A taxonomy of company processes might, for example, start with the company at the top, sub-departments such as human resources, finance and administration on the next level, posts within each department on the next level and jobs performed by each post on the last level.

When used in the right context and done correctly, taxonomies can bring much benefit. Yell.co.uk, for instance, started off as the familiar Yellow Pages phone directory.

However, the Yellow Pages only classified advertisers according to a simple system: 2,000 categories and alphabetical order. This was inadequate for a web-based search system where expectations are higher. Users might, for example, expect the directory to provide information on all the Corgi-accredited plumbers in Reading available 24 hours a day to fix boilers. By creating a rich taxonomy that matches the kind of categories people use for search, Yell has been able to make searching faster and more accurate - and therefore more profitable for both itself and its customers.

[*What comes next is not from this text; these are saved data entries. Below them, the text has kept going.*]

Definition shape_eqb (s t : list nat) : bool :=
  if list_eq_dec Nat.eq_dec s t then true else false.

(** [a - b] for arrays of one shape.  No other case is reached: whenever
    the [dot_T] before it succeeds, both operands have the shape of
    [tgt_pts]. *)
Definition sub (a b : ndarray) : result (exn R) ndarray :=
  if shape_eqb (shape a) (shape b)
  then Ok (mk_ndarray (shape a)
             (map (fun ab => fst ab - snd ab) (combine (data a) (data b))))
  else Raise (ValueError ShapesNotAligned).

(** [m * s] for a scalar [s]. *)
Definition mscale (m : matrix) (s : R) : matrix :=
  map (map (fun a => a * s)) m.

(** [np.sqrt(np.sum(d ** 2, axis=1))] of a two-dimensional array. *)
Definition row_norms (d : ndarray) : list R :=
  map (fun r => sqrt (fold_right Rplus 0 (map (fun a => a ^ 2) r)))
      (last_axis_rows d).

(** [np.any(err > tol)]. *)
Definition any_gt (err : list R) (tol : R) : bool :=
  existsb (fun e => if Rlt_dec tol e then true else false) err.

Definition str_params : String.string := "params"%string.
Definition str_trans : String.string := "trans"%string.

(** [if x0 is None: x0 = ...]: the solver starts from [x0] if one is
    given and from the default of the branch otherwise. *)
Definition initial_guess (x0 : option (list R)) (x0_default : list R)
  : list R :=
  match x0 with None => x0_default | Some x0 => x0 end.

Section Engine.

(** Modelled from the spec: the entries of [rotation3d(x, y, z)] are not
    in the sources (see [translation]); they are a parameter [rot].
    [rotation3d] is the 3x3 rotation matrix and [rotation] the same
    rotation as a homogeneous 4x4 matrix. *)
Variable rot : R -> R -> R -> nat -> nat -> R.

Definition entry (x y z : R) (i j : nat) : R := rot x y z i j.

Definition rotation3d (x y z : R) : matrix :=
  [[entry x y z 0 0; entry x y z 0 1; entry x y z 0 2];
   [entry x y z 1 0; entry x y z 1 1; entry x y z 1 2];
   [entry x y z 2 0; entry x y z 2 1; entry x y z 2 2]].

Definition rotation (x y z : R) : matrix :=
  [[entry x y z 0 0; entry x y z 0 1; entry x y z 0 2; 0];
   [entry x y z 1 0; entry x y z 1 1; entry x y z 1 2; 0];
   [entry x y z 2 0; entry x y z 2 1; entry x y z 2 2; 0];
   [0; 0; 0; 1]].

Definition _trans_from_params (param_info : bool * bool * Z)
  (params : list R) : result (exn R) matrix :=
  let '(do_rotate, do_translate, do_scale) := param_info in
  let i := 0%nat in
  let trans := [] in
  '(trans, i) <-
    (if do_rotate
     then '(x, y, z) <- unpack3 (slice params 0 3) ;;
          Ok (trans ++ [rotation x y z], (i + 3)%nat)
     else Ok (trans, i)) ;;
  '(trans, i) <-
    (if do_translate
     then '(x, y, z) <- unpack3 (slice params i (i + 3)) ;;
          Ok (translation x y z :: trans, (i + 3)%nat)
     else Ok (trans, i)) ;;
  trans <-
    (if (do_scale =? 1)%Z
     then s <- index params i ;;
          Ok (trans ++ [scaling s s s])
     else if (do_scale =? 3)%Z
     then '(x, y, z) <- unpack3 (slice params i (i + 3)) ;;
          Ok (trans ++ [scaling x y z])
     else Ok trans) ;;
  reduce dot trans.

(** The residual function [error] and the default [x0] of each branch of
    [fit_matched_points]; [None] is the final [else]. *)
Definition error_of (param_info : bool * bool * Z)
  (src_pts tgt_pts : ndarray)
  : option ((list R -> result (exn R) (list R)) * list R) :=
  match param_info with
  | (true, false, 0%Z) =>
      Some (fun x =>
              match x with
              | [rx; ry; rz] =>
                  let trans := rotation3d rx ry rz in
                  est <- dot_T src_pts trans ;;
                  d <- sub tgt_pts est ;;
                  Ok (data d)
              | _ => Raise (ValueError Unpack)
              end,
            [0; 0; 0])
  | (true, false, 1%Z) =>
      Some (fun x =>
              match x with
              | [rx; ry; rz; s] =>
                  let trans := mscale (rotation3d rx ry rz) s in
                  est <- dot_T src_pts trans ;;
                  d <- sub tgt_pts est ;;
                  Ok (data d)
              | _ => Raise (ValueError Unpack)
              end,
            [0; 0; 0; 1])
  | (true, true, 0%Z) =>
      Some (fun x =>
              match x with
              | [rx; ry; rz; tx; ty; tz] =>
                  let trans := dot (translation tx ty tz)
                                   (rotation rx ry rz) in
                  est <- dot_T src_pts trans ;;
                  d <- sub tgt_pts (cols3 est) ;;
                  Ok (data d)
              | _ => Raise (ValueError Unpack)
              end,
            [0; 0; 0; 0; 0; 0])
  | (true, true, 1%Z) =>
      Some (fun x =>
              match x with
              | [rx; ry; rz; tx; ty; tz; s] =>
                  trans <- reduce dot [translation tx ty tz;
                                       rotation rx ry rz;
                                       scaling s s s] ;;
                  est <- dot_T src_pts trans ;;
                  d <- sub tgt_pts (cols3 est) ;;
                  Ok (data d)
              | _ => Raise (ValueError Unpack)
              end,
            [0; 0; 0; 0; 0; 0; 1])
  | _ => None
  end.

To create a useful taxonomy, however, requires a significant investment of both time and money, as well as expertise in information science. Nevertheless, there are steps that organisations can take to ensure that their taxonomies match their needs without stretching budgets too much.

Asking questions The most important step is for the organisation to decide what it really wants the taxonomy for in the first place.

"You'd be surprised how many organisations say, 'Ah, we hadn't thought of that'," says Simon Alterman, vice president of content at Factiva. "A taxonomy is a tool that suits a particular business purpose or problem, so it's really important to get to the main business purpose before embarking on taxonomy design."

A good place to start are surveys and workshops with existing users of information systems. These should investigate how they perform their job, their frustrations with the existing system and the kind of information they search for. If there is a need for a taxonomy, as with most major IT projects, buy-in should be obtained at a senior level. This almost goes without saying, but being able to justify such a project can be harder than with other projects that can offer more tangible results.

Tales of deals that were lost because of failures in search - not just raw statistics - can also be useful catalysts in obtaining the necessary high-level buy-in. It is also wise to avoid creating a taxonomy entirely from scratch. Without help from specialists, many organisations will create a taxonomy that simply mirrors their file plan, which will not help search in the slightest.